- Dataset entries:
- Opening Delimiter -

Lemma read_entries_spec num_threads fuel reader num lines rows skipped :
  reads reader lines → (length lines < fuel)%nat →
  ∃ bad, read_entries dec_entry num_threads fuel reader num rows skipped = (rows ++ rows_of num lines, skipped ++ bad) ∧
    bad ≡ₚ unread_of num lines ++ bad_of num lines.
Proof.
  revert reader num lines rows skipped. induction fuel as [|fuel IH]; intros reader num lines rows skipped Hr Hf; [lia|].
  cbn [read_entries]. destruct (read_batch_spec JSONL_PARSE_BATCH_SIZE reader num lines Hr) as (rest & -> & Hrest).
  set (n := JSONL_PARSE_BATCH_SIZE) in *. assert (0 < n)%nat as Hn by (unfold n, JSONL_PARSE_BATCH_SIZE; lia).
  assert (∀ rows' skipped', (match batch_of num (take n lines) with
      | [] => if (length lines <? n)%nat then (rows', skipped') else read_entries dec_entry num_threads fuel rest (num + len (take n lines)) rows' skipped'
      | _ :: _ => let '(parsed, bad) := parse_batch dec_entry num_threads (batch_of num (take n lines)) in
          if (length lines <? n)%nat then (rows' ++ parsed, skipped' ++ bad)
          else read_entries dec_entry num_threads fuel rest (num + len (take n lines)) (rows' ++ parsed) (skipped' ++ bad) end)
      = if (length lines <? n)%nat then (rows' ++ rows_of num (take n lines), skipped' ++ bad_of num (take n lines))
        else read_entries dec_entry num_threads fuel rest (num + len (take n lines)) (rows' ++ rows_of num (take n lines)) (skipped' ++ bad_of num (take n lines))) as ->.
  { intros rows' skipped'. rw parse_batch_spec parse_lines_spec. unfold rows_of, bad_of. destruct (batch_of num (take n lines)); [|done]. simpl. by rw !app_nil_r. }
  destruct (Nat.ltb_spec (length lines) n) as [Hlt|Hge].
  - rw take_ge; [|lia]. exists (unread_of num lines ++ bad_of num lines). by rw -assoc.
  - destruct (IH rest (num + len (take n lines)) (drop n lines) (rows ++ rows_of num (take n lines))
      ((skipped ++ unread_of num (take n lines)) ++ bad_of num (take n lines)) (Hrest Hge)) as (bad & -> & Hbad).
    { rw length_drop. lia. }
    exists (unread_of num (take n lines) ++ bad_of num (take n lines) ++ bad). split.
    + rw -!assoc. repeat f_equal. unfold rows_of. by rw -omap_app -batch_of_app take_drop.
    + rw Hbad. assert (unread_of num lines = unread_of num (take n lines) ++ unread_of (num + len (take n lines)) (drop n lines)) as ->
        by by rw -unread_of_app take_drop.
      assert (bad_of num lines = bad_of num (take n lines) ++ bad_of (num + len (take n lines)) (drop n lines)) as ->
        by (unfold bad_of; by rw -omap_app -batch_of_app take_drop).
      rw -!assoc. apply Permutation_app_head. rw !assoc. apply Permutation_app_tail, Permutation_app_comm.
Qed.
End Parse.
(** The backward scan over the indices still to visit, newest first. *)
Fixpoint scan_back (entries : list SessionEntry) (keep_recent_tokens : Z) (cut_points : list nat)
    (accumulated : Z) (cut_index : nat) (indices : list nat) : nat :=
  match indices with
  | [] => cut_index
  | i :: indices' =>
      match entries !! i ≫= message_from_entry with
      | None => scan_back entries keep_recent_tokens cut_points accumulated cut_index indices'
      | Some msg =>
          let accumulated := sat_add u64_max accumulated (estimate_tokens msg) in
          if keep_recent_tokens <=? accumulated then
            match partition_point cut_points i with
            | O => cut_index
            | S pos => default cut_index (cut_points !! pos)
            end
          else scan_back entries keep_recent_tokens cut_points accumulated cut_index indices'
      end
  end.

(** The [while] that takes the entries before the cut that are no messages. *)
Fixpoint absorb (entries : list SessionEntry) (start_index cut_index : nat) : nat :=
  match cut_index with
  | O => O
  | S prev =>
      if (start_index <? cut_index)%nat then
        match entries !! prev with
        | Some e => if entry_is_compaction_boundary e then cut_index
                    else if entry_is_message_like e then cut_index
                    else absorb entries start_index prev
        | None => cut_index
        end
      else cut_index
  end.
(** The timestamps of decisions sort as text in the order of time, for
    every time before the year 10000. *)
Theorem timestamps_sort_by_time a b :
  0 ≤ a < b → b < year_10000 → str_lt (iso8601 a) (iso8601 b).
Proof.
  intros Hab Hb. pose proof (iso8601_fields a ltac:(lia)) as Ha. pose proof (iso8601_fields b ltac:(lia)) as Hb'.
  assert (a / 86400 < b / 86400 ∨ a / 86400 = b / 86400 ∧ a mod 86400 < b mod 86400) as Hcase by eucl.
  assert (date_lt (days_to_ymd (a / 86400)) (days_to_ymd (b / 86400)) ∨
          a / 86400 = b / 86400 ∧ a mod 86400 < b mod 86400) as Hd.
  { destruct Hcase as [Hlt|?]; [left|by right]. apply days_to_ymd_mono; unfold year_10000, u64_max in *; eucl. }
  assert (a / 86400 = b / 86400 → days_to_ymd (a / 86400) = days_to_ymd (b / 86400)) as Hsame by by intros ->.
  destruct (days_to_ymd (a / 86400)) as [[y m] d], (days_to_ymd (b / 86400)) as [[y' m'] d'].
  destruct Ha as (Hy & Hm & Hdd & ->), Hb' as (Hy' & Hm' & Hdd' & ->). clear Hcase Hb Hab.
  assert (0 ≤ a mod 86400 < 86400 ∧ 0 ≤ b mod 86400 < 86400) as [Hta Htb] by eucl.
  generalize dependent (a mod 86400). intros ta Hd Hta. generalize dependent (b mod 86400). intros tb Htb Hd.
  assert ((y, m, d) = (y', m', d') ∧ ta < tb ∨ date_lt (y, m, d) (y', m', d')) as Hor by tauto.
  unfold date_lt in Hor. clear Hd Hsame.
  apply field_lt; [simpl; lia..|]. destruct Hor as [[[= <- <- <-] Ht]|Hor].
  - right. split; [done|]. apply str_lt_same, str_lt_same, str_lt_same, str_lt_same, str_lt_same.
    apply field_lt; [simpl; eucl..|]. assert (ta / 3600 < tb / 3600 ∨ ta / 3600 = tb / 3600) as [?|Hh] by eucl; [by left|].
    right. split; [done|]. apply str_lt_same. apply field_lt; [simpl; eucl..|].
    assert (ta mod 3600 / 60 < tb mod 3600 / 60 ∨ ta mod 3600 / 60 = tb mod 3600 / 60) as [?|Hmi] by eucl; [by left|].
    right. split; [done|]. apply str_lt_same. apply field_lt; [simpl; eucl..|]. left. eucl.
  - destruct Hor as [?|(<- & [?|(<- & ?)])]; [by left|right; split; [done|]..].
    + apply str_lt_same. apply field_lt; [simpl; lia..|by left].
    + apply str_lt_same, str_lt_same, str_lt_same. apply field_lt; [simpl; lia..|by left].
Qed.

- Closing Delimiter -
- Opening Delimiter -

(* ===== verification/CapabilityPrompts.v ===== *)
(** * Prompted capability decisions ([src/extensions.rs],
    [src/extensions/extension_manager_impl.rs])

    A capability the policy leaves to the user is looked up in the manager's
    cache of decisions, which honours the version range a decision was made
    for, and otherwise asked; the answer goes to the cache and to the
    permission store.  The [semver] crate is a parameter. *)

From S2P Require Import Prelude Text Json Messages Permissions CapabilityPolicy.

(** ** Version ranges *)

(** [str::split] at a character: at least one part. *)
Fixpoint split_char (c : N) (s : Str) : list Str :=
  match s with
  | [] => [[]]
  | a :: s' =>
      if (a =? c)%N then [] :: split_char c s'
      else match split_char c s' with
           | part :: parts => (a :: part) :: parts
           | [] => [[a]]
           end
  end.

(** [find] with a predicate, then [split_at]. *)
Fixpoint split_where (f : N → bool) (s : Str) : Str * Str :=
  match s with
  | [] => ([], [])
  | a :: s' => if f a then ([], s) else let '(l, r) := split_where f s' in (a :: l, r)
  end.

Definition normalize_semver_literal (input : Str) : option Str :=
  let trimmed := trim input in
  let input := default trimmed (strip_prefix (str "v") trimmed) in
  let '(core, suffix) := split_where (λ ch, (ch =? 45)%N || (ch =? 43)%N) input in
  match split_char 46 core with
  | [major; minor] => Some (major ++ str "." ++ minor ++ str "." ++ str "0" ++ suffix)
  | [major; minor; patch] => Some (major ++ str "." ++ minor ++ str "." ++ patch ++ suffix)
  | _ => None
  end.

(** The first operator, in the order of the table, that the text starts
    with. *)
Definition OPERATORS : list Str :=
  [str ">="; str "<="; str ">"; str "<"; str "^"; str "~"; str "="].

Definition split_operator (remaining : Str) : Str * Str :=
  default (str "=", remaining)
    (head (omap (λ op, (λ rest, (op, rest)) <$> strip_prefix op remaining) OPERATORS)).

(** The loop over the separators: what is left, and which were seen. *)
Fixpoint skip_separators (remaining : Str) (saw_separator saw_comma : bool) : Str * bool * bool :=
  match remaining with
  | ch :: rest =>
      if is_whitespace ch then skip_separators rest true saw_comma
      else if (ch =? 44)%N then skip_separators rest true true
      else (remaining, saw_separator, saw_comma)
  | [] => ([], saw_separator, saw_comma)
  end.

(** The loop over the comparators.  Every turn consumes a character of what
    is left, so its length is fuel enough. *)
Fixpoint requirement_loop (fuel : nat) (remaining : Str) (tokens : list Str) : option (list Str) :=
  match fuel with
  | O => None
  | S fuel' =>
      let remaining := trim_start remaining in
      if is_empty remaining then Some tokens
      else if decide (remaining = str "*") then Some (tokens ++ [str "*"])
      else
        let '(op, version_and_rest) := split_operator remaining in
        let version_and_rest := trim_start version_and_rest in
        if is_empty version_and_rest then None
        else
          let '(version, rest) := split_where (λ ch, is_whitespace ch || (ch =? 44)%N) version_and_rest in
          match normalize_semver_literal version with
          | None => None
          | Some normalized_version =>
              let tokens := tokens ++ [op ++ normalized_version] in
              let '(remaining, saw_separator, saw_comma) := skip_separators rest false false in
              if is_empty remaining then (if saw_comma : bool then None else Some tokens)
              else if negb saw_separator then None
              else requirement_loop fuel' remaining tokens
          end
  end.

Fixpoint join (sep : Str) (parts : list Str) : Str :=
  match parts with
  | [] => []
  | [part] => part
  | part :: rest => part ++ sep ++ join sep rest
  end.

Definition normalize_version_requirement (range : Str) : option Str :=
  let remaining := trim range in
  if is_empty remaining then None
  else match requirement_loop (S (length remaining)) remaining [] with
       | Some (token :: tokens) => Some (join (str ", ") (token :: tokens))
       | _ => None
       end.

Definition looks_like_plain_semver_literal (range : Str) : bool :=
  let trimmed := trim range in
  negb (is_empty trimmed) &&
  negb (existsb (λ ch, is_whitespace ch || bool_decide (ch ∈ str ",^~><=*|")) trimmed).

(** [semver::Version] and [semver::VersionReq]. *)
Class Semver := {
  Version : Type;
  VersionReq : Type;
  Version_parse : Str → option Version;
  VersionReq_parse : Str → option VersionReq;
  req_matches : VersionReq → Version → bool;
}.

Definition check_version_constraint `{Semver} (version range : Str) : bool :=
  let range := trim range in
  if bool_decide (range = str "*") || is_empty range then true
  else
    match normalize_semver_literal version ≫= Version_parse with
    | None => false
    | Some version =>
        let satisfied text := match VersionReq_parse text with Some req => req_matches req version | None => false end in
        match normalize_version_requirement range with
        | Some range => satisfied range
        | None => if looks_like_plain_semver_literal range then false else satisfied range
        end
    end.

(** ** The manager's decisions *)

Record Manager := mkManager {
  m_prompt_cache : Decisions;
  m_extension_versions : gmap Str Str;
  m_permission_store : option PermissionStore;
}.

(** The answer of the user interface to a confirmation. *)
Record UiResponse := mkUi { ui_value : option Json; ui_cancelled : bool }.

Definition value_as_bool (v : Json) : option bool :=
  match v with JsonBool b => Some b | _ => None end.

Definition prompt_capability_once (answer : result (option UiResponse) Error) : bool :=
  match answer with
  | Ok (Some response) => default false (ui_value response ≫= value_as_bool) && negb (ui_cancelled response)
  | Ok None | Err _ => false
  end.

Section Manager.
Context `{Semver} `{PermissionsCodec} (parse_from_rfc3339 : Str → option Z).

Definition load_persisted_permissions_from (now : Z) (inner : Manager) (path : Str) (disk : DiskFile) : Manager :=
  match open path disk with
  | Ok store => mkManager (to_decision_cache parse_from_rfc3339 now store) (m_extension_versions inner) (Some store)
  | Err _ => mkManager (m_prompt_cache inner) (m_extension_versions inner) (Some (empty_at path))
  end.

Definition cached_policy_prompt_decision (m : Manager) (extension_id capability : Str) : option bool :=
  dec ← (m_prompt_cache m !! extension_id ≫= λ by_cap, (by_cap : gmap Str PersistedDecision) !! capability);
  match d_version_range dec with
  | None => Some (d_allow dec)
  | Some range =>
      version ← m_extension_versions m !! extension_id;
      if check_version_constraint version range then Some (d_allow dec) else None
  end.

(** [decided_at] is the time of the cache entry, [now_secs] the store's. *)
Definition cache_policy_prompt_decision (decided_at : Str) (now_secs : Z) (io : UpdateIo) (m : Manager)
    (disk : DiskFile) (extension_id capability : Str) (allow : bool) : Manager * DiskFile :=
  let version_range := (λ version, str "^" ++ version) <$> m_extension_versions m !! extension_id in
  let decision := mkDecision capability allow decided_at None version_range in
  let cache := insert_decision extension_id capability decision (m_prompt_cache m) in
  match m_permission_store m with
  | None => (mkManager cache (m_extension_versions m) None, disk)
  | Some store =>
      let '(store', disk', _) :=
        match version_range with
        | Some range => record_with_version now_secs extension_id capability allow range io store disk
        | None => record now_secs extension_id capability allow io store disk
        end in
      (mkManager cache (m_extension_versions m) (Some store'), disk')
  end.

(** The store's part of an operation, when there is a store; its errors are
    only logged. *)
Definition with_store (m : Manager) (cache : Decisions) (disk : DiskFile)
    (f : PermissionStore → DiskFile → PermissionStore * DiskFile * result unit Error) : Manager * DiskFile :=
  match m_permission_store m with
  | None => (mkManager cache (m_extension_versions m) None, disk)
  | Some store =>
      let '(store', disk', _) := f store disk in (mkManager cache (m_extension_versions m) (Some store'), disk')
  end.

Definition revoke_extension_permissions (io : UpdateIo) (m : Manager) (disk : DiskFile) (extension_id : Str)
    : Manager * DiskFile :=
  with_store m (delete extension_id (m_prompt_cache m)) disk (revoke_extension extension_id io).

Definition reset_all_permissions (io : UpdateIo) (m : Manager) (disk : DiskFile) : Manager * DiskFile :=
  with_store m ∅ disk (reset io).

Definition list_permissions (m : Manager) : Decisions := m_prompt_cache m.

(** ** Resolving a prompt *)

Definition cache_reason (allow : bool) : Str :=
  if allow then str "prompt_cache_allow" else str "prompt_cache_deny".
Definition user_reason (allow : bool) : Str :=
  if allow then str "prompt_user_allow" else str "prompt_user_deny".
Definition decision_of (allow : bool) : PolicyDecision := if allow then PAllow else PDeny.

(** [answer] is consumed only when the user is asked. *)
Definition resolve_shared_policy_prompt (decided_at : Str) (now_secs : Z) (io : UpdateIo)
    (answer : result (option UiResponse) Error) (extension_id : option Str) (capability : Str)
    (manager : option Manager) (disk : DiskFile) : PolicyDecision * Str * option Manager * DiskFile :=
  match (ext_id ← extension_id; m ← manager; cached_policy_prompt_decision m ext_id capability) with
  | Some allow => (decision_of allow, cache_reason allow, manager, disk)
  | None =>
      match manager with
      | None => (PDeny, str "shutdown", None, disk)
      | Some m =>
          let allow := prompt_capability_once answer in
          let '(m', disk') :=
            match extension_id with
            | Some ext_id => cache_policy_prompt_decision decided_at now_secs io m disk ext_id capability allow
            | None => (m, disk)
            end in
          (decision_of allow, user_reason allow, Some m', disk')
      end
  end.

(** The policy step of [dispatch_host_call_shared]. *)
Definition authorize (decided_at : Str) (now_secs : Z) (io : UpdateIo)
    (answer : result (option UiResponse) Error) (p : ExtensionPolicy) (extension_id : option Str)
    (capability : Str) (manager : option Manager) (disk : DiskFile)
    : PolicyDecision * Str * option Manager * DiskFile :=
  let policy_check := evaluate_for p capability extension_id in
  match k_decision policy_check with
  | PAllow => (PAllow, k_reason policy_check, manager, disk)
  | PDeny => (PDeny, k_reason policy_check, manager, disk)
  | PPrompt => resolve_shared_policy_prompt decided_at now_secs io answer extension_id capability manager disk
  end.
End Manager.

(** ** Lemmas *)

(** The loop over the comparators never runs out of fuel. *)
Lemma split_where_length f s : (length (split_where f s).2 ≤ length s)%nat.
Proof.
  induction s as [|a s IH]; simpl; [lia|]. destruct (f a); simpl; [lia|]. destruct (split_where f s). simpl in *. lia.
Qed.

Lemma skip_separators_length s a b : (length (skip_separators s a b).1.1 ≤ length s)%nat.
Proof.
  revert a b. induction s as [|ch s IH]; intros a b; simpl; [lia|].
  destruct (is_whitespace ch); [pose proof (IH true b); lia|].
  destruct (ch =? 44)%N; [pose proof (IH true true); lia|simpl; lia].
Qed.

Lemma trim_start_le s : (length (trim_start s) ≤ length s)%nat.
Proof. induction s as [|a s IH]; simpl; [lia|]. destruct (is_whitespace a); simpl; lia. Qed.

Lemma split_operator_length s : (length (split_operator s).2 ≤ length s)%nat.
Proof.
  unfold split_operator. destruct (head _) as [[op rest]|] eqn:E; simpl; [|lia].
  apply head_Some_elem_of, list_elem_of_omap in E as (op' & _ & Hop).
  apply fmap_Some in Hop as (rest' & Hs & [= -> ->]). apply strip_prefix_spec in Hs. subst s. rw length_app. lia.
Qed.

- Closing Delimiter -

- Action item: Where a line of the data holds "simpl", show that line.

- Problem solution:
  { intros rows' skipped'. rw parse_batch_spec parse_lines_spec. unfold rows_of, bad_of. destruct (batch_of num (take n lines)); [|done]. simpl. by rw !app_nil_r. }
  apply field_lt; [simpl; lia..|]. destruct Hor as [[[= <- <- <-] Ht]|Hor].
    apply field_lt; [simpl; eucl..|]. assert (ta / 3600 < tb / 3600 ∨ ta / 3600 = tb / 3600) as [?|Hh] by eucl; [by left|].
    right. split; [done|]. apply str_lt_same. apply field_lt; [simpl; eucl..|].
    right. split; [done|]. apply str_lt_same. apply field_lt; [simpl; eucl..|]. left. eucl.
    + apply str_lt_same. apply field_lt; [simpl; lia..|by left].
    + apply str_lt_same, str_lt_same, str_lt_same. apply field_lt; [simpl; lia..|by left].
  induction s as [|a s IH]; simpl; [lia|]. destruct (f a); simpl; [lia|]. destruct (split_where f s). simpl in *. lia.
  revert a b. induction s as [|ch s IH]; intros a b; simpl; [lia|].
  destruct (ch =? 44)%N; [pose proof (IH true true); lia|simpl; lia].
Proof. induction s as [|a s IH]; simpl; [lia|]. destruct (is_whitespace a); simpl; lia. Qed.
  unfold split_operator. destruct (head _) as [[op rest]|] eqn:E; simpl; [|lia].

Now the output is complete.